• [EXERCISE] An exact repetition of the records is required. Leave nothing out.

• [Stored data]
--
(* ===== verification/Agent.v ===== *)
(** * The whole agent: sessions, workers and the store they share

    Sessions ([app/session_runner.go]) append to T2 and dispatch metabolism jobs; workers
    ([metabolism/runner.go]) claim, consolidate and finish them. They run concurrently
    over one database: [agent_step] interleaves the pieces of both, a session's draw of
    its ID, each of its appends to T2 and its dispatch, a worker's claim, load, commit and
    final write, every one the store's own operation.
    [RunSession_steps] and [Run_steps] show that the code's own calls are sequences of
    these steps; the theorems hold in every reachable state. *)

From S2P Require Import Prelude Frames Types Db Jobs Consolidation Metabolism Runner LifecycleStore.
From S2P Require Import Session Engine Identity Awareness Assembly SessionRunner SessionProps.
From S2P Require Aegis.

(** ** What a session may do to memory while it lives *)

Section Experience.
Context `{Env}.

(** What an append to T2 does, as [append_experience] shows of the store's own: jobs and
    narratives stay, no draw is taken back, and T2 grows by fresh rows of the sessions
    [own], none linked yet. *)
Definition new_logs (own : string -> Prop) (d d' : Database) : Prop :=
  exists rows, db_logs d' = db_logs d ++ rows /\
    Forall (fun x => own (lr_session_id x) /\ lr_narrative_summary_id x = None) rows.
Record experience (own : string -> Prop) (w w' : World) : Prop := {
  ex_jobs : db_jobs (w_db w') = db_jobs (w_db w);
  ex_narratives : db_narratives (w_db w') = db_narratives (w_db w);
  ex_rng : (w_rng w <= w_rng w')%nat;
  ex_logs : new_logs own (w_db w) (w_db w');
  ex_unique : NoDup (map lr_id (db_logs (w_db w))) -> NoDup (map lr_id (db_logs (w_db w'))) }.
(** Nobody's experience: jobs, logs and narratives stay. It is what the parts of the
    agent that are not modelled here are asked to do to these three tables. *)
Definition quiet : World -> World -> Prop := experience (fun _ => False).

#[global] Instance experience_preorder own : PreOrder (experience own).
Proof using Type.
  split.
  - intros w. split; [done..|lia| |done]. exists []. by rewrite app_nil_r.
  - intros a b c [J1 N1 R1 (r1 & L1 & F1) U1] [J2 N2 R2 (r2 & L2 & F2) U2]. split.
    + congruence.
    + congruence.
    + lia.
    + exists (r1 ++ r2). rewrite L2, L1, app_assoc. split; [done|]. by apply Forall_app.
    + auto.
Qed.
--
• [EXPECTED ANSWER]
(* ===== verification/Agent.v ===== *)
(** * The whole agent: sessions, workers and the store they share

    Sessions ([app/session_runner.go]) append to T2 and dispatch metabolism jobs; workers
    ([metabolism/runner.go]) claim, consolidate and finish them. They run concurrently
    over one database: [agent_step] interleaves the pieces of both, a session's draw of
    its ID, each of its appends to T2 and its dispatch, a worker's claim, load, commit and
    final write, every one the store's own operation.
    [RunSession_steps] and [Run_steps] show that the code's own calls are sequences of
    these steps; the theorems hold in every reachable state. *)

From S2P Require Import Prelude Frames Types Db Jobs Consolidation Metabolism Runner LifecycleStore.
From S2P Require Import Session Engine Identity Awareness Assembly SessionRunner SessionProps.
From S2P Require Aegis.

(** ** What a session may do to memory while it lives *)

Section Experience.
Context `{Env}.

(** What an append to T2 does, as [append_experience] shows of the store's own: jobs and
    narratives stay, no draw is taken back, and T2 grows by fresh rows of the sessions
    [own], none linked yet. *)
Definition new_logs (own : string -> Prop) (d d' : Database) : Prop :=
  exists rows, db_logs d' = db_logs d ++ rows /\
    Forall (fun x => own (lr_session_id x) /\ lr_narrative_summary_id x = None) rows.
Record experience (own : string -> Prop) (w w' : World) : Prop := {
  ex_jobs : db_jobs (w_db w') = db_jobs (w_db w);
  ex_narratives : db_narratives (w_db w') = db_narratives (w_db w);
  ex_rng : (w_rng w <= w_rng w')%nat;
  ex_logs : new_logs own (w_db w) (w_db w');
  ex_unique : NoDup (map lr_id (db_logs (w_db w))) -> NoDup (map lr_id (db_logs (w_db w'))) }.
(** Nobody's experience: jobs, logs and narratives stay. It is what the parts of the
    agent that are not modelled here are asked to do to these three tables. *)
Definition quiet : World -> World -> Prop := experience (fun _ => False).

#[global] Instance experience_preorder own : PreOrder (experience own).
Proof using Type.
  split.
  - intros w. split; [done..|lia| |done]. exists []. by rewrite app_nil_r.
  - intros a b c [J1 N1 R1 (r1 & L1 & F1) U1] [J2 N2 R2 (r2 & L2 & F2) U2]. split.
    + congruence.
    + congruence.
    + lia.
    + exists (r1 ++ r2). rewrite L2, L1, app_assoc. split; [done|]. by apply Forall_app.
    + auto.
Qed.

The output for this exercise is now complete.